From the line with "(** * Hope Box" through the line with "computation in a", inclusive, return each line of the data below exactly and leave the rest out.
── Records shown
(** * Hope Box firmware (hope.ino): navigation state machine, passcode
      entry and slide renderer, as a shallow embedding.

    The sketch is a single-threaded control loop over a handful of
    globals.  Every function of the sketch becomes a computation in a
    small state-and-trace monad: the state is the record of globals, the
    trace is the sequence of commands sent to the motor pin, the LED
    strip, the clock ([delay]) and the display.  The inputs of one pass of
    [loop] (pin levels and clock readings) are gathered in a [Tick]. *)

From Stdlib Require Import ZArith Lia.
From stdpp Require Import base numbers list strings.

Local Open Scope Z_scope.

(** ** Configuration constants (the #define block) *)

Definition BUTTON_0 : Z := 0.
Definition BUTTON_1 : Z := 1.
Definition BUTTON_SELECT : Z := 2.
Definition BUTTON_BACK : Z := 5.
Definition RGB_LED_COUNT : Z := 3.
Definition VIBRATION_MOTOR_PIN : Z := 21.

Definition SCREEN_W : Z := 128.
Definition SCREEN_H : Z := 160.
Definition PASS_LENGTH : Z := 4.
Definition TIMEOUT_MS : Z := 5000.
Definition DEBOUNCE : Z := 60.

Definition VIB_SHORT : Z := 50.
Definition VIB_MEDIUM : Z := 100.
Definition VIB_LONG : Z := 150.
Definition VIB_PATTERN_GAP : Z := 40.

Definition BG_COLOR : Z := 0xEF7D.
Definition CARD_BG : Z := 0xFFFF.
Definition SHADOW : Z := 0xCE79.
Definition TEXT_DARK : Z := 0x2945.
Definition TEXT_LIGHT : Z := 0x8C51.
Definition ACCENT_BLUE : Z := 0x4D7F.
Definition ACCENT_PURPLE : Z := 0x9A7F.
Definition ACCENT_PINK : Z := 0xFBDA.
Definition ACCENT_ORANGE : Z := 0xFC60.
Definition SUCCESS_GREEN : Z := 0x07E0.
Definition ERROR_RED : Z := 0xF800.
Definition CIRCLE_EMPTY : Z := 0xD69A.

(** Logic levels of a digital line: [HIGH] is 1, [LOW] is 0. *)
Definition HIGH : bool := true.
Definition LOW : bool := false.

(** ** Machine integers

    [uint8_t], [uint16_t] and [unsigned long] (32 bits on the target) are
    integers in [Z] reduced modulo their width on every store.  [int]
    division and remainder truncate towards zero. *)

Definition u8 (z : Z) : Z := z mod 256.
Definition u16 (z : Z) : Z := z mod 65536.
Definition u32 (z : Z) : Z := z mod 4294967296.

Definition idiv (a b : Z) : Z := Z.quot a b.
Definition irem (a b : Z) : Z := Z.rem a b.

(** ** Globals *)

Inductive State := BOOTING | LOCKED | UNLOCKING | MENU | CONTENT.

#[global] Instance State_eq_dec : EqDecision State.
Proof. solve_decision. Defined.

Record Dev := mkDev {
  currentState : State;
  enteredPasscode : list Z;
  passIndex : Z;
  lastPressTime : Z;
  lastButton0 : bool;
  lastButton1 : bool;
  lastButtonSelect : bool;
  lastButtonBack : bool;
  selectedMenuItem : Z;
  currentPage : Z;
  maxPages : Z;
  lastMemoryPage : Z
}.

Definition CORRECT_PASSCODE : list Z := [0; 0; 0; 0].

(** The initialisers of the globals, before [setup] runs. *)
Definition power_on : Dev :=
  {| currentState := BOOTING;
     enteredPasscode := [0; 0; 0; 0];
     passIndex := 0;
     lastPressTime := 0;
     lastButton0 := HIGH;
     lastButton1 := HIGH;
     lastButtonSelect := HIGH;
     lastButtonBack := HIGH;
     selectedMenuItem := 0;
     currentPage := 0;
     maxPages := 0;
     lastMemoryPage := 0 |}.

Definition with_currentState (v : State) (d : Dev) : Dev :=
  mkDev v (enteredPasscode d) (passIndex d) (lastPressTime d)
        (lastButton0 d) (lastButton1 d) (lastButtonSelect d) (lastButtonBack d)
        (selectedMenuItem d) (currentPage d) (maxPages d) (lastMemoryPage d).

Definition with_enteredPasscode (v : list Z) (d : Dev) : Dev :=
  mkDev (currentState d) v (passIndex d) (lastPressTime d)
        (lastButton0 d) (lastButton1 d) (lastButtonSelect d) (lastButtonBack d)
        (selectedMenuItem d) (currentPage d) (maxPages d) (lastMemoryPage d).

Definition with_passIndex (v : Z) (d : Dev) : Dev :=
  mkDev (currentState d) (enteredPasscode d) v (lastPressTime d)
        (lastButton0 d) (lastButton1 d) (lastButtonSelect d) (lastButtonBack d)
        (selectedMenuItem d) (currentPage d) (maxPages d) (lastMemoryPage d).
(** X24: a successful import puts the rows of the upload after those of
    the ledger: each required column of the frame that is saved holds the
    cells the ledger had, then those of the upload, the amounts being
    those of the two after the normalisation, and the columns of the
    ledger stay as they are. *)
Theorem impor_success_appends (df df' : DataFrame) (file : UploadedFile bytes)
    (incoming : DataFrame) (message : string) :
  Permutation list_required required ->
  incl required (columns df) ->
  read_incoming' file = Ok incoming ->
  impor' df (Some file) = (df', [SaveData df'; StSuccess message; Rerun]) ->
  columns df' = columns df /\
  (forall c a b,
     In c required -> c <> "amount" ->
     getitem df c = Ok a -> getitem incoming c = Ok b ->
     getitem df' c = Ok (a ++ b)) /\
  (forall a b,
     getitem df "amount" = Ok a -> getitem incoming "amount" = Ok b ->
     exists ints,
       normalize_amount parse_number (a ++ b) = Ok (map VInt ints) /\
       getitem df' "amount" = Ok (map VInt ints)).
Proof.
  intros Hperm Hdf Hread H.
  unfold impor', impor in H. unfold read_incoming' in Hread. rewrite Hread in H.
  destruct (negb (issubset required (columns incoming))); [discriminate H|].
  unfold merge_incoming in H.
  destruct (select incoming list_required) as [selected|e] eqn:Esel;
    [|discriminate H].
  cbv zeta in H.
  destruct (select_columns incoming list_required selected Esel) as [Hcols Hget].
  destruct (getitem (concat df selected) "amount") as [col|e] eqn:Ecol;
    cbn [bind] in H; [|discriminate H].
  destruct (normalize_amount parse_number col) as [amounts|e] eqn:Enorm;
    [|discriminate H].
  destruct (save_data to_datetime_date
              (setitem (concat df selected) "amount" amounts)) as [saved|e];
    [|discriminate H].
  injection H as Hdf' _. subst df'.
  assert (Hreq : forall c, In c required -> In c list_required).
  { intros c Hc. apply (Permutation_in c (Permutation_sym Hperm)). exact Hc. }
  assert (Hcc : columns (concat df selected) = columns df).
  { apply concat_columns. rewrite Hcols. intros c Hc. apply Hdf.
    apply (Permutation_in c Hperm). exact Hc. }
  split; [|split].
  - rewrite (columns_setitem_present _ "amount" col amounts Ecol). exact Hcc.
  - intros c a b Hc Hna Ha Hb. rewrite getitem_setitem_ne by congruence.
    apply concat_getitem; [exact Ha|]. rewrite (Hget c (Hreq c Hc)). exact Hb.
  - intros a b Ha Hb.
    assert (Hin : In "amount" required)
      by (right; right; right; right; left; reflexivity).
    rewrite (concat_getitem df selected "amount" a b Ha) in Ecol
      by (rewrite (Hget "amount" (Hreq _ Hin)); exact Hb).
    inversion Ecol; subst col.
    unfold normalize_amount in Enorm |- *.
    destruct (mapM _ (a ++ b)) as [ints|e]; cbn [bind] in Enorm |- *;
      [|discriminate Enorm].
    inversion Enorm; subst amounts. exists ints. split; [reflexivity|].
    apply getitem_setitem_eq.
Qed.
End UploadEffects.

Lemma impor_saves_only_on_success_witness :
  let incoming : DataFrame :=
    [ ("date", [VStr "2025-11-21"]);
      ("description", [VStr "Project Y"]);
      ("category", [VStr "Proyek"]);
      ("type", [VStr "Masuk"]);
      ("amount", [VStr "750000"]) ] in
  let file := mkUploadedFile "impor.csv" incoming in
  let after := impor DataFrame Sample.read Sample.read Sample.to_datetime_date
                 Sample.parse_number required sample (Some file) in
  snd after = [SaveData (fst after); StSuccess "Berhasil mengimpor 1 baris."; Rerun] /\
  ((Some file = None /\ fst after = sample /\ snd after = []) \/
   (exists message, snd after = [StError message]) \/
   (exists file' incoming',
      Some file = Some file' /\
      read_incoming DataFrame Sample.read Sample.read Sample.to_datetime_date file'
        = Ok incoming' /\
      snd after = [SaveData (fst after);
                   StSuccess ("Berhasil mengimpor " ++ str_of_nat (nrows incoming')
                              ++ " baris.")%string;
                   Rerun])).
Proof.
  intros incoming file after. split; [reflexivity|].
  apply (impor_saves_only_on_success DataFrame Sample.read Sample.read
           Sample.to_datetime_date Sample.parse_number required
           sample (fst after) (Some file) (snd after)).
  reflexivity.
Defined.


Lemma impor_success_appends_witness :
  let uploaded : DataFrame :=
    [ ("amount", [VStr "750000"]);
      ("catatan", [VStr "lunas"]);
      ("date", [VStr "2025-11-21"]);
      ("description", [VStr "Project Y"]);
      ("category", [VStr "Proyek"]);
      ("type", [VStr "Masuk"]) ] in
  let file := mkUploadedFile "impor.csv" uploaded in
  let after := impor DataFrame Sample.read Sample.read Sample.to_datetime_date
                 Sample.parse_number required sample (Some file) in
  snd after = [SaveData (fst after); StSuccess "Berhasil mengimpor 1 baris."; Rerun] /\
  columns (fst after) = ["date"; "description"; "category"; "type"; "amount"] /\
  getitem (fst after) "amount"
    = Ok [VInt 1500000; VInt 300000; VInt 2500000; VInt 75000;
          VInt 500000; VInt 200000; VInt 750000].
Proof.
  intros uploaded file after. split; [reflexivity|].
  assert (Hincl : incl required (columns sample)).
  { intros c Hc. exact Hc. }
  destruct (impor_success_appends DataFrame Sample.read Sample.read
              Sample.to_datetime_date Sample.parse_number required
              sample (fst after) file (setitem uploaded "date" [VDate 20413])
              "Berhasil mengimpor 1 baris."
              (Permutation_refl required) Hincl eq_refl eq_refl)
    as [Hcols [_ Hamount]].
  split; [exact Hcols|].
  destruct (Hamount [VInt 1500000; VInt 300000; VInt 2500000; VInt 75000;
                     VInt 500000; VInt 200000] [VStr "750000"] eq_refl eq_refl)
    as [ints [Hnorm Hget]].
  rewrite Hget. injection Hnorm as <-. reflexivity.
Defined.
────
── Records shown
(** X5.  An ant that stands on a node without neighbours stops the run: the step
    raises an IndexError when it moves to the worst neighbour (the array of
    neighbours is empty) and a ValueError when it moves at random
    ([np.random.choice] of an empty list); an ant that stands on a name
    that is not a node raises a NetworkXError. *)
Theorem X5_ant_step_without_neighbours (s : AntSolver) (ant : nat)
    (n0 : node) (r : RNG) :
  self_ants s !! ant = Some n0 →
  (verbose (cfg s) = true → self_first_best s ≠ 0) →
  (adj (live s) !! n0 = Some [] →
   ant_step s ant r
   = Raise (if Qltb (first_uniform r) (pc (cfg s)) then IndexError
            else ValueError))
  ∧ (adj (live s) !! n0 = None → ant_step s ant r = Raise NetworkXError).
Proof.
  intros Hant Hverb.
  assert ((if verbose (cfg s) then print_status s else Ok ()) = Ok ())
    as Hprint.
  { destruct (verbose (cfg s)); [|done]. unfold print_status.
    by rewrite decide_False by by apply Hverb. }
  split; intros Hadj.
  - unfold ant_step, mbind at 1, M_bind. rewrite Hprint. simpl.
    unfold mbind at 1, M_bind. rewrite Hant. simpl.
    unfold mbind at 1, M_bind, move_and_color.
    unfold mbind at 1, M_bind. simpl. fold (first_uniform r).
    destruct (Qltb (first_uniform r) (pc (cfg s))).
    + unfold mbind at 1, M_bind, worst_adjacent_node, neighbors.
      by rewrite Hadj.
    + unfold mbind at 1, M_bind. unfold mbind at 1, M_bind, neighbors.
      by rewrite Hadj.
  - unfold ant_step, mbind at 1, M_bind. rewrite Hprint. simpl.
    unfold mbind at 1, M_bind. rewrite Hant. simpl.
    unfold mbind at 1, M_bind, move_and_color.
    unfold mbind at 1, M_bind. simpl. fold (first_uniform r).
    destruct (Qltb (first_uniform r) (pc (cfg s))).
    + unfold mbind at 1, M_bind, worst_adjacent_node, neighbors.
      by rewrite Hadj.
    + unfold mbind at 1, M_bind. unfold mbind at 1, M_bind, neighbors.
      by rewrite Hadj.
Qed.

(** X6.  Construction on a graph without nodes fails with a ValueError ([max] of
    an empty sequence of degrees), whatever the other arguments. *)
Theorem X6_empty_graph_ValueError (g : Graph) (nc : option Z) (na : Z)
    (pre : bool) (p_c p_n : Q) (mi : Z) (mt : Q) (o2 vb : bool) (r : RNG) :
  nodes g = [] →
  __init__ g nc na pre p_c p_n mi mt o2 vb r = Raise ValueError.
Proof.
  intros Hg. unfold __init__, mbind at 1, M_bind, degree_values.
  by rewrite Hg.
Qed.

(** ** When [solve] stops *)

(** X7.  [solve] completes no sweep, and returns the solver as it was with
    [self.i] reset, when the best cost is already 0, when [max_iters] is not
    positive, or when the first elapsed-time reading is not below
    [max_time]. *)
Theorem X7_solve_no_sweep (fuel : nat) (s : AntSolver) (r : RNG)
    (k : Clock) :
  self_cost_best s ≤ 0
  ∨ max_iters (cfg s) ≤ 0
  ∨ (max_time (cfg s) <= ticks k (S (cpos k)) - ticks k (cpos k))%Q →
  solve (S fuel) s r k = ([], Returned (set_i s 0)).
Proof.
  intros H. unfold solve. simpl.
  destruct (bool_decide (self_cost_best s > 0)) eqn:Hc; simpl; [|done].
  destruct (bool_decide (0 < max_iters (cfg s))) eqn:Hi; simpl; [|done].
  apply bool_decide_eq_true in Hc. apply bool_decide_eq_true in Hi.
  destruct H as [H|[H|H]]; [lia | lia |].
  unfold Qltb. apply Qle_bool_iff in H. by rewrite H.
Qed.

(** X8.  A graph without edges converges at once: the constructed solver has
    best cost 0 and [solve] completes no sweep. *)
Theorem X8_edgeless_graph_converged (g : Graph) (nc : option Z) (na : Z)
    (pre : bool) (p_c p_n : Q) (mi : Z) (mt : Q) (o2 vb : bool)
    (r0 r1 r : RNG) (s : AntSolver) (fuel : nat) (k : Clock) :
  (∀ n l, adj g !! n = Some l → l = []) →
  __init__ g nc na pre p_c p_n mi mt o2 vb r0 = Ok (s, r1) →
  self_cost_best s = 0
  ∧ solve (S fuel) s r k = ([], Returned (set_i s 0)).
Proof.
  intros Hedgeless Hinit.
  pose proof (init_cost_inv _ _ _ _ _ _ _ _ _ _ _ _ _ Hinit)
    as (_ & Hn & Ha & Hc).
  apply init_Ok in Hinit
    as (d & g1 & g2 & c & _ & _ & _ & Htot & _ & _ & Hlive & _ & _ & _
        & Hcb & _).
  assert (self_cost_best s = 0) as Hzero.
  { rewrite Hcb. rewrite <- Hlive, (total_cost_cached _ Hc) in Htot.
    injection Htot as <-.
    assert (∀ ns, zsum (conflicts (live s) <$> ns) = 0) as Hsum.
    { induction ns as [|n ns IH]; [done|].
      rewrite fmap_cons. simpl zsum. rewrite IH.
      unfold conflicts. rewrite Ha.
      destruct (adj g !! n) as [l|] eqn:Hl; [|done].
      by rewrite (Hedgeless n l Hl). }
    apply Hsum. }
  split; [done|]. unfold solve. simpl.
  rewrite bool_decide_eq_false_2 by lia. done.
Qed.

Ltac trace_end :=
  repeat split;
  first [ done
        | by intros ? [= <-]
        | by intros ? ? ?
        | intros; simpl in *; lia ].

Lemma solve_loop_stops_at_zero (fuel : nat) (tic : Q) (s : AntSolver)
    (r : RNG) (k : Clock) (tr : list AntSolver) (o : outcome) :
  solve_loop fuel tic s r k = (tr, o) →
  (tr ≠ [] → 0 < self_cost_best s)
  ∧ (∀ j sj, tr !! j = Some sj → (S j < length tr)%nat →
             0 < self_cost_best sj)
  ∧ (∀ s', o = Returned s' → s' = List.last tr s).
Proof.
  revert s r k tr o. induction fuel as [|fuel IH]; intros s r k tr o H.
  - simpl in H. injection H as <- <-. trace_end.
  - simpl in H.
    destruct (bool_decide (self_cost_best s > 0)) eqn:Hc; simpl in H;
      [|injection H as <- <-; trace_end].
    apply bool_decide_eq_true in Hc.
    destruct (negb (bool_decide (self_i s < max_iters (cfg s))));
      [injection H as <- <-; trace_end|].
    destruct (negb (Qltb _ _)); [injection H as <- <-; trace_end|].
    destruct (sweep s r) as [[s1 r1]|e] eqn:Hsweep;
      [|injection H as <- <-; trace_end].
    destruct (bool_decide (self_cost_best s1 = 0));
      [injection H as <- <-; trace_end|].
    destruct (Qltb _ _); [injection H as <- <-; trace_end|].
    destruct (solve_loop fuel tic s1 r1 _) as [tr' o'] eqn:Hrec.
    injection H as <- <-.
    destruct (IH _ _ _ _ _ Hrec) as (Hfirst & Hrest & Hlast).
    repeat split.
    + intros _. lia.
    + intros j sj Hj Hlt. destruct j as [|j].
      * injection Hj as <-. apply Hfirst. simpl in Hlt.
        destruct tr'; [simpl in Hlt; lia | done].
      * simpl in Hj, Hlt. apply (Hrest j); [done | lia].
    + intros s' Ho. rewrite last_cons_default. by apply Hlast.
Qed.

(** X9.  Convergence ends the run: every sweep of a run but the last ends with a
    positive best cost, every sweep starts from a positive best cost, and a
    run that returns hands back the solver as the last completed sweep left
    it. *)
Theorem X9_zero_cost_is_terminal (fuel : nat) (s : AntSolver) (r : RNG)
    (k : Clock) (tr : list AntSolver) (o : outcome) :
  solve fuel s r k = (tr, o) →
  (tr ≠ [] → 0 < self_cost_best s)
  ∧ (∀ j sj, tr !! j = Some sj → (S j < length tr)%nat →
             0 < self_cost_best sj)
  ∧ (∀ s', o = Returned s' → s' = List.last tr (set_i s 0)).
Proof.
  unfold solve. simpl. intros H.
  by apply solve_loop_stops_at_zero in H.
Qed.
────
Worked solution:
(** * Hope Box firmware (hope.ino): navigation state machine, passcode
      entry and slide renderer, as a shallow embedding.

    The sketch is a single-threaded control loop over a handful of
    globals.  Every function of the sketch becomes a computation in a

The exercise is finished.